* DATA RECORDS:
(** ** Processing an archive the tool wrote *)

Lemma makedirs_from_sub (T : tree) (rest : list string) :
  forall t done,
    sub_tree t T ->
    (forall d, In d (prefixes_from done rest) ->
               t_lookup T (join_path d) = Some Dir) ->
    exists t',
      makedirs_from t done rest = Ok t'
      /\ sub_tree t' T
      /\ forall p n, t_lookup t p = Some n -> t_lookup t' p = Some n.
Proof.
  induction rest as [|c rest IH]; intros t done Hsub Hanc;
    cbn [makedirs_from].
  - exists t. repeat split; auto.
  - cbn [prefixes_from] in Hanc.
    pose proof (Hanc _ (or_introl eq_refl)) as Hd.
    assert (Hanc' : forall d, In d (prefixes_from (done ++ [c]) rest) ->
                              t_lookup T (join_path d) = Some Dir)
      by (intros d H; apply Hanc; now right).
    destruct (t_lookup t (join_path (done ++ [c]))) as [[x|]|] eqn:E.
    + apply Hsub in E. congruence.
    + apply IH; assumption.
    + destruct (IH (t_set t (join_path (done ++ [c])) Dir) (done ++ [c])%list)
        as (t' & Hm & Hsub' & Hmono); [|exact Hanc'|].
      * intros p n Hp. destruct (string_dec p (join_path (done ++ [c]))) as [->|Hne].
        -- rewrite t_lookup_set_same in Hp. congruence.
        -- rewrite t_lookup_set_other in Hp by exact Hne. now apply Hsub.
      * exists t'. split; [exact Hm|]. split; [exact Hsub'|].
        intros p n Hp. apply Hmono. rewrite t_lookup_set_other; [exact Hp|].
        intros ->. congruence.
Qed.

Lemma extract_file_member_sub (T t : tree) (e : entry) :
  tree_ok T -> sub_tree t T ->
  t_lookup T (e_name e) = Some (File (e_data e)) ->
  exists t',
    extract_member t e = Ok t'
    /\ sub_tree t' T
    /\ (forall p n, t_lookup t p = Some n -> t_lookup t' p = Some n)
    /\ t_lookup t' (e_name e) = Some (File (e_data e)).
Proof.
  intros [_ Hkeys] Hsub HT.
  destruct (Hkeys _ _ HT) as (Hne & _ & Hjoin & Hdir & Hanc).
  unfold extract_member, make_upperdirs. rewrite Hdir.
  destruct (member_parts (e_name e)) as [|c parts] eqn:Hparts; [contradiction|].
  destruct (makedirs_from_sub T _ t [] Hsub Hanc) as (t1 & Hm & Hsub1 & Hmono1).
  unfold makedirs. rewrite Hm. cbn [bind]. rewrite Hjoin. unfold write_file.
  assert (Hnd : t_lookup t1 (e_name e) <> Some Dir).
  { intros H. apply Hsub1 in H. congruence. }
  exists (t_set t1 (e_name e) (File (e_data e))).
  split; [destruct (t_lookup t1 (e_name e)) as [[x|]|]; congruence|].
  split; [|split; [|apply t_lookup_set_same]].
  - intros p n Hp. destruct (string_dec p (e_name e)) as [->|Hp'].
    + rewrite t_lookup_set_same in Hp. congruence.
    + rewrite t_lookup_set_other in Hp by exact Hp'. now apply Hsub1.
  - intros p n Hp. apply Hmono1 in Hp.
    destruct (string_dec p (e_name e)) as [->|Hp'].
    + rewrite t_lookup_set_same. apply Hsub1 in Hp. congruence.
    + now rewrite t_lookup_set_other.
Qed.

Lemma extract_mimetype_dir_sub (T t : tree) (e : entry) :
  sub_tree t T -> e_name e = "mimetype/" ->
  t_lookup T "mimetype" = Some Dir ->
  exists t',
    extract_member t e = Ok t'
    /\ sub_tree t' T
    /\ (forall p n, t_lookup t p = Some n -> t_lookup t' p = Some n)
    /\ t_lookup t' "mimetype" = Some Dir.
Proof.
  intros Hsub Hn HT. unfold extract_member, make_upperdirs. rewrite Hn.
  cbn [member_parts split_path Ascii.eqb Bool.eqb filter invalid_path_part
       String.eqb negb orb removelast makedirs makedirs_from bind member_is_dir].
  change (endswith "mimetype/" "/") with true. cbn [join_path String.concat].
  destruct (t_lookup t "mimetype") as [[x|]|] eqn:E.
  - apply Hsub in E. congruence.
  - exists t. repeat split; auto.
  - exists (t_set t "mimetype" Dir). split; [reflexivity|].
    split; [|split; [|apply t_lookup_set_same]].
    + intros p n Hp. destruct (string_dec p "mimetype") as [->|Hp'].
      * rewrite t_lookup_set_same in Hp. congruence.
      * rewrite t_lookup_set_other in Hp by exact Hp'. now apply Hsub.
    + intros p n Hp. rewrite t_lookup_set_other; [exact Hp|].
      intros ->. congruence.
Qed.

(** Members that name files and directories of a well-formed directory
    [T] are extracted without an error, into a part of [T]. *)
Lemma extract_members_sub (T : tree) (es : archive) :
  tree_ok T ->
  (forall e, In e es ->
     t_lookup T (e_name e) = Some (File (e_data e))
     \/ (e_name e = "mimetype/" /\ t_lookup T "mimetype" = Some Dir)) ->
  forall t,
    sub_tree t T ->
    exists t',
      extract_members t es = Ok t'
      /\ sub_tree t' T
      /\ (forall p n, t_lookup t p = Some n -> t_lookup t' p = Some n)
      /\ forall e, In e es ->
           (t_lookup T (e_name e) = Some (File (e_data e)) ->
            t_lookup t' (e_name e) = Some (File (e_data e)))
           /\ (e_name e = "mimetype/" -> t_lookup T "mimetype" = Some Dir ->
               t_lookup t' "mimetype" = Some Dir).
Proof.
  intros Hok. induction es as [|e es IH]; intros Hes t Hsub;
    cbn [extract_members].
  - exists t. split; [reflexivity|]. split; [exact Hsub|]. split; [auto|].
    intros e [].
  - assert (Hstep : exists t1,
               extract_member t e = Ok t1 /\ sub_tree t1 T
               /\ (forall p n, t_lookup t p = Some n -> t_lookup t1 p = Some n)
               /\ (t_lookup T (e_name e) = Some (File (e_data e)) ->
                   t_lookup t1 (e_name e) = Some (File (e_data e)))
               /\ (e_name e = "mimetype/" -> t_lookup T "mimetype" = Some Dir ->
                   t_lookup t1 "mimetype" = Some Dir)).
    { destruct (Hes e (or_introl eq_refl)) as [Hf|[Hn Hd]].
      - destruct (extract_file_member_sub T t e Hok Hsub Hf)
          as (t1 & H1 & H2 & H3 & H4).
        exists t1. repeat split; auto.
        intros Hn Hd. destruct Hok as [_ Hkeys].
        destruct (Hkeys _ _ Hf) as (_ & _ & _ & Hdir & _).
        rewrite Hn in Hdir. discriminate.
      - destruct (extract_mimetype_dir_sub T t e Hsub Hn Hd)
          as (t1 & H1 & H2 & H3 & H4).
        exists t1. repeat split; auto.
        intros Hf. destruct Hok as [_ Hkeys].
        destruct (Hkeys _ _ Hf) as (_ & _ & _ & Hdir & _).
        rewrite Hn in Hdir. discriminate. }
    destruct Hstep as (t1 & H1 & Hsub1 & Hmono1 & Hfile1 & Hdir1).
    rewrite H1. cbn [bind].
    destruct (IH (fun e' He' => Hes e' (or_intror He')) t1 Hsub1)
      as (t' & Hx & Hsub' & Hmono' & Hall).
    exists t'. split; [exact Hx|]. split; [exact Hsub'|].
    split; [intros p n Hp; apply Hmono', Hmono1, Hp|].
    intros e' [<-|He'].
    + split; [intros Hf; apply Hmono'; now apply Hfile1
             | intros Hn Hd; apply Hmono'; now apply Hdir1].
    + now apply Hall.
Qed.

* WORK REQUIRED: Using the data above, reproduce exactly the lines from the line that contains "rewrite H1. cbn [bind]." through the line that contains "intros e' [<-|He'].", including both.

* WORKED SOLUTION:
    rewrite H1. cbn [bind].
    destruct (IH (fun e' He' => Hes e' (or_intror He')) t1 Hsub1)
      as (t' & Hx & Hsub' & Hmono' & Hall).
    exists t'. split; [exact Hx|]. split; [exact Hsub'|].
    split; [intros p n Hp; apply Hmono', Hmono1, Hp|].
    intros e' [<-|He'].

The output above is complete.